In a ruling that may influence other courts in evaluating eyewitness testimony, the U.S. Court of Appeals for the Second Circuit unanimously upheld Western District U.S. Magistrate Judge Victor Bianchini’s decision to grant defendant Rudolf Young’s petition for a writ of habeas corpus and vacate his conviction of robbery and burglary.
According to Joel Stashenko writing in the New York Law Journal (here), the Circuit ruled in Young v. Conway (here) that prosecutors could not use the eyewitness testimony of Lisa Sykes, whose home was broken into in March 1991. While neither Lisa nor her husband William could identify Young in a photo array before a lineup, they identified him in the subsequent lineup. This identification was thrown out by the Appellate Division based on a determination that his arrest had been illegal.

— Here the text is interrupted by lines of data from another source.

(** A literal as the replacement tables hold them: text between two single
    quotes. *)
Fixpoint ends_with_quote (s : string) : bool :=
  match s with
  | EmptyString => false
  | String c EmptyString => Ascii.eqb c "'"
  | String _ r => ends_with_quote r
  end.

Definition is_quoted (s : string) : bool :=
  match s with
  | String c r => Ascii.eqb c "'" && ends_with_quote r
  | EmptyString => false
  end.

(** A table entry that rewrites a quoted literal to a quoted literal. *)
Definition quoted_entry (key v : string) : Prop :=
  is_quoted key = true /\ is_quoted v = true.

Section Visit.

Context {world exn : Type}.
Variable sync : string -> list string -> M world exn (list string).

Local Open Scope js_scope.

(** The collaborator calls of a scan, without the table: every pattern is
    listed in turn and the hook, when there is one, is run on each of its
    files; the result is the files in the order they were visited. *)
Fixpoint listFiles (paths : list string)
    (extractErrors : option (string -> M world exn unit)) : M world exn (list string) :=
  match paths with
  | [] => ret []
  | path :: rest =>
      files <- sync path exclude ;;
      forEach files (fun file (_ : unit) =>
        match extractErrors with
        | Some hook => hook file
        | None => ret tt
        end) tt ;;;
      more <- listFiles rest extractErrors ;;
      ret (files ++ more)
  end.

End Visit.

(** ** A sample build environment

    A working directory, a file tree listed by [glob] and an error-code
    registry that records the files it was run on; used to run the
    functions above on concrete inputs. *)
Module Sample.

Definition cwd : string := "/home/react".

(** The world is the list of files the error-code hook has visited. *)
Definition world : Type := list string.
Definition exn : Type := string.

Definition files : list string :=
  [ "src/isomorphic/React.js";
    "src/isomorphic/classic/element/ReactCurrentOwner.js";
    "src/shared/utils/lowPriorityWarning.js" ].

Definition sync (pattern : string) (ignore : list string)
  : M world exn (list string) :=
  fun w =>
    if String.eqb pattern "src/**/*.js" then Normal files w
    else if String.eqb pattern "missing/**/*.js" then Throw "ENOENT" w
    else Normal [] w.

Definition hook : string -> M world exn unit :=
  fun file w => Normal tt (w ++ [file]).

Definition extractErrorCodes (opts : errorCodeOptions)
  : M world exn (string -> M world exn unit) :=
  ret hook.

(** What scanning ["src/**/*.js"] enters in the module map. *)
Definition scanned : table :=
  <["React" := "/home/react/src/isomorphic/React.js"]>
  (<["ReactCurrentOwner" :=
       "/home/react/src/isomorphic/classic/element/ReactCurrentOwner.js"]>
  (<["lowPriorityWarning" :=
       "/home/react/src/shared/utils/lowPriorityWarning.js"]> ∅)).

Definition scanModules := scanModules cwd sync.
Definition listFiles := listFiles sync.
Definition createModuleMap := createModuleMap cwd sync.
Definition extractErrorsArgument := extractErrorsArgument extractErrorCodes.
Definition getAliases := getAliases cwd sync extractErrorCodes.
Definition getExternalModules := @getExternalModules world exn.
Definition getDefaultReplaceModules := @getDefaultReplaceModules world exn cwd.

End Sample.

(** * Properties *)

(** ** Running the functions *)

Example resolve_relative :
  Path.resolve "/home/react" "./packages/shared/reactProdInvariant.js"
  = "/home/react/packages/shared/reactProdInvariant.js".
Proof. reflexivity. Qed.

Example resolve_parent : Path.resolve "/home/react/" "../a//b/./c" = "/home/a/b/c".
Proof. reflexivity. Qed.

Example resolve_absolute : Path.resolve "/home/react" "/tmp/flags.js" = "/tmp/flags.js".
Proof. reflexivity. Qed.

Example basename_js :
  Path.basename "/home/react/src/ReactCurrentOwner.js" ".js" = "ReactCurrentOwner".
Proof. reflexivity. Qed.

Example basename_other : Path.basename "src/a.json" ".js" = "a.json".
Proof. reflexivity. Qed.

Example basename_ext_only : Path.basename "src/.js" ".js" = ".js".
Proof. reflexivity. Qed.

Example sample_module_map :
  Sample.createModuleMap ["src/**/*.js"] None NODE_DEV [] = Normal Sample.scanned [].
Proof. vm_compute. reflexivity. Qed.


(** ** Arrays and tables *)

Lemma fold_left_push (names array : list string) :
  fold_left push names array = array ++ names.
Proof.
  revert array. induction names as [|name names IH]; intros array; simpl.
  - by rewrite app_nil_r.
  - rewrite IH. unfold push. by rewrite <- app_assoc.
Qed.

Lemma indexOf_lower_bound (array : list string) (x : string) :
  (-1 <= indexOf array x)%Z.
Proof.
  induction array as [|y array IH]; simpl; [lia|].
  destruct (String.eqb y x); [lia|].
  destruct (Z.ltb_spec (indexOf array x) 0); lia.
Qed.

Lemma indexOf_found (array : list string) (x : string) :
  (indexOf array x >? -1)%Z = true <-> x ∈ array.
Proof.
  induction array as [|y array IH]; simpl.
  - split; [discriminate | by intros ?%elem_of_nil].
  - destruct (String.eqb_spec y x) as [->|Hne].
    + split; [intros _; left | reflexivity].
    + rewrite elem_of_cons, <- IH, !Z.gtb_lt.
      pose proof (indexOf_lower_bound array x) as Hlow.
      destruct (Z.ltb_spec (indexOf array x) 0) as [Hlt|Hge].
      * split; [lia | intros [->|Hin]; [congruence | lia]].
      * split; [intros _; right; lia | lia].
Qed.

Lemma set_property_insert (key v : string) (object : table) :
  key <> "__proto__" -> set_property key v object = <[key := v]> object.
Proof.
  intros Hne. unfold set_property.
  by destruct (String.eqb_spec key "__proto__").
Qed.

Lemma lookup_set_property (key v k : string) (object : table) :
  set_property key v object !! k
  = if decide (key = k /\ key <> "__proto__") then Some v else object !! k.
Proof.
  unfold set_property. destruct (String.eqb_spec key "__proto__") as [->|Hne].
  - case_decide as H; [by destruct H | done].
  - rewrite lookup_insert.
    destruct (decide (key = k)) as [->|Hk];
      destruct (decide (_ /\ _)) as [H|H]; try done;
      [exfalso; by apply H | by destruct H].
Qed.

Lemma lookup_assign_source (target : table) (source : option table) (k : string) :
  assign_source target source !! k
  = match entry_of source k with Some v => Some v | None => target !! k end.
Proof.
  destruct source as [s|]; simpl; [|done].
  rewrite lookup_union. destruct (s !! k), (target !! k); done.
Qed.

Lemma lookup_Object_assign (sources : list (option table)) (target : table) (k : string) :
  Object_assign target sources !! k
  = fold_left (fun found entry =>
                 match entry with Some v => Some v | None => found end)
              (map (fun s => entry_of s k) sources) (target !! k).
Proof.
  unfold Object_assign. revert target.
  induction sources as [|s sources IH]; intros target; simpl; [done|].
  by rewrite IH, lookup_assign_source.
Qed.

(** ** Completions *)

Section Completions.
Context {world exn : Type}.

Lemma bind_Normal {A B} (m : M world exn A) (k : A -> M world exn B) w a w' :
  m w = Normal a w' -> bind m k w = k a w'.
Proof. unfold bind. by intros ->. Qed.

Lemma bind_Throw {A B} (m : M world exn A) (k : A -> M world exn B) w e w' :
  m w = Throw e w' -> bind m k w = Throw e w'.
Proof. unfold bind. by intros ->. Qed.

End Completions.

(** ** The external modules *)

Section ExternalModules.
Context {world exn : Type}.

Lemma react_dom_not_pushed (externals pushed : list string) :
  "react-dom" ∉ pushed ->
  "react-dom" ∈ externals ++ pushed <-> "react-dom" ∈ externals.
Proof. intros Hnot. rewrite elem_of_app. tauto. Qed.

Lemma getExternalModules_run externals bundleType moduleType (w : world) :
  getExternalModules (exn := exn) externals bundleType moduleType w
  = Normal (externals ++ appended externals bundleType moduleType) w.
Proof.
  unfold getExternalModules, appended, ret.
  destruct bundleType; rewrite ?fold_left_push; unfold push;
    destruct (decide (moduleType <> ISOMORPHIC)) as [Hrole|Hrole];
    try (f_equal; rewrite <- ?app_assoc, ?app_nil_r; reflexivity).
  all: rewrite <- !app_assoc; simpl.
  all: try match goal with
       | |- context [indexOf (?base ++ ?pushed) "react-dom"] =>
           assert (Hin : (indexOf (base ++ pushed) "react-dom" >? -1)%Z = true
                         <-> "react-dom" ∈ base)
             by (rewrite indexOf_found; apply react_dom_not_pushed;
                 apply (bool_decide_unpack _); vm_compute; exact I);
           destruct (indexOf (base ++ pushed) "react-dom" >? -1)%Z
       end.
  all: case_decide as Hd; f_equal; rewrite <- ?app_assoc; simpl; try reflexivity.
  all: try (exfalso; apply Hd; split; [done | by apply Hin]).
  all: try (destruct Hd as [_ Hd]; apply Hin in Hd; discriminate).
  all: by destruct Hd.
Qed.

End ExternalModules.

Lemma appended_no_ignored_view externals bundleType moduleType :
  ("View" ∉ appended externals bundleType moduleType)
  /\ ("ReactFeatureFlags" ∉ appended externals bundleType moduleType).
Proof.
  unfold appended.
  destruct bundleType; repeat case_decide; simpl;
    split; apply (bool_decide_unpack _); vm_compute; exact I.
Qed.

(** C1. Whatever the bundle type and the module type, [getExternalModules]
    returns the caller's list, entry for entry and in the same order,
    followed by the names it pushed: nothing of the caller's list is
    removed, moved or changed.  The call never throws and leaves the world
    as it was. *)
Theorem getExternalModules_keeps_prefix {world exn : Type}
    (externals : list string) (bundleType : bundleType) (moduleType : moduleType)
    (w : world) :
  exists pushed : list string,
    getExternalModules (exn := exn) externals bundleType moduleType w
    = Normal (externals ++ pushed) w.
Proof.
  exists (appended externals bundleType moduleType).
  apply getExternalModules_run.
Qed.

(** C2, as the code has it. For [NODE_DEV] and [ISOMORPHIC] the result is the
    caller's list, then the names of [fbjsModules] in order, then
    ['object-assign']; [fbjsModules] has sixteen names, and ['react'] is not
    among the names pushed. *)
Theorem getExternalModules_node_dev_isomorphic {world exn : Type}
    (externals : list string) (w : world) :
  getExternalModules (exn := exn) externals NODE_DEV ISOMORPHIC w
  = Normal (externals ++ fbjsModules ++ ["object-assign"]) w
  /\ length fbjsModules = 16
  /\ "react" ∉ fbjsModules ++ ["object-assign"].
Proof.
  split; [|split].
  - rewrite getExternalModules_run. reflexivity.
  - reflexivity.
  - apply (bool_decide_unpack _). vm_compute. exact I.
Qed.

At the retrial, the judge permitted Lisa Sykes, claiming that she could identify Young independent of the lineup, to make an in-court identification of Young. Young was convicted again. The Appellate Division and the State Court of Appeals upheld the conviction prior to Bianchini’s vacating it.

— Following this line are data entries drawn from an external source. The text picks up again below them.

(** X13.  A label starts with the identifier and the media type; it is no
    more than that exactly when the name is empty and the language is empty
    or [und]. *)
Theorem label_base (id : N) (m : AbstractTrack.MediaType)
    (name language : String.string) :
  let base :=
    String.append (String.append "ID: " (AbstractTrack.decimal id))
      (String.append ", type: " (AbstractTrack.mediaTypeName m)) in
  String.prefix base (AbstractTrack.label id m name language) = true
  /\ (AbstractTrack.label id m name language = base
      <-> name = String.EmptyString
          /\ (language = String.EmptyString \/ language = "und")).
Proof.
  intros base. unfold AbstractTrack.label. fold base. clearbody base.
  destruct (AbstractTrack.nonEmpty name) eqn:En;
    destruct (AbstractTrack.nonEmpty language) eqn:El;
    destruct (String.eqb_spec language "und") as [Eu | Eu]; cbn [andb negb];
    split;
    try solve [ first [ apply prefix_refl | apply prefix_append
                      | apply prefix_trans_append; apply prefix_append ] ];
    split.
  all: try solve [ intros H; exfalso; apply (f_equal String.length) in H;
                   rewrite ?append_length in H; cbn in H; lia ].
  all: try solve [ intros _; split;
                   [ apply nonEmpty_false; exact En
                   | first [ left; apply nonEmpty_false; exact El
                           | right; exact Eu ] ] ].
  all: intros (Hn & Hl);
    first [ reflexivity
          | solve [subst name; discriminate En]
          | solve [destruct Hl as [Hl | Hl];
                   [subst language; discriminate El | elim Eu; exact Hl]] ].
Qed.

Circuit Judge Barrington Parker supported Bianchini’s finding that Lisa Sykes’ identification was not admissible under the independent source test of United States v. Wade. The Innocence Project’s amicus curiae brief (here) effectively challenged Sykes’ reliance of her identification on her observation of the defendant during the crime. The perpetrator was draped in a blanket and wore a scarf that covered all but his eyes and forehead.
Sykes said her identification was based on Young’s “eyes and voice” during the crime that occurred in less than ten minutes.
The Innocence Project cited studies on eyewitness research that were not effectively challenged by the Monroe County prosecutors. The New York Law Journal article noted that Judge Parker mentioned the New Jersey Supreme Court’s recent reference in State v. Henderson to many of these same studies as “the gold standard” of social science research applicable to the law.
A 2010 study, persuasively used by the Innocence Project in this case, was from “Evaluating Eyewitness Identification” by Brian Cutler and Margaret Bull Kovera: “…only 27 percent of eyewitness identifications of perpetrators wearing a hat were accurate versus 45 percent when the perpetrator was hatless.”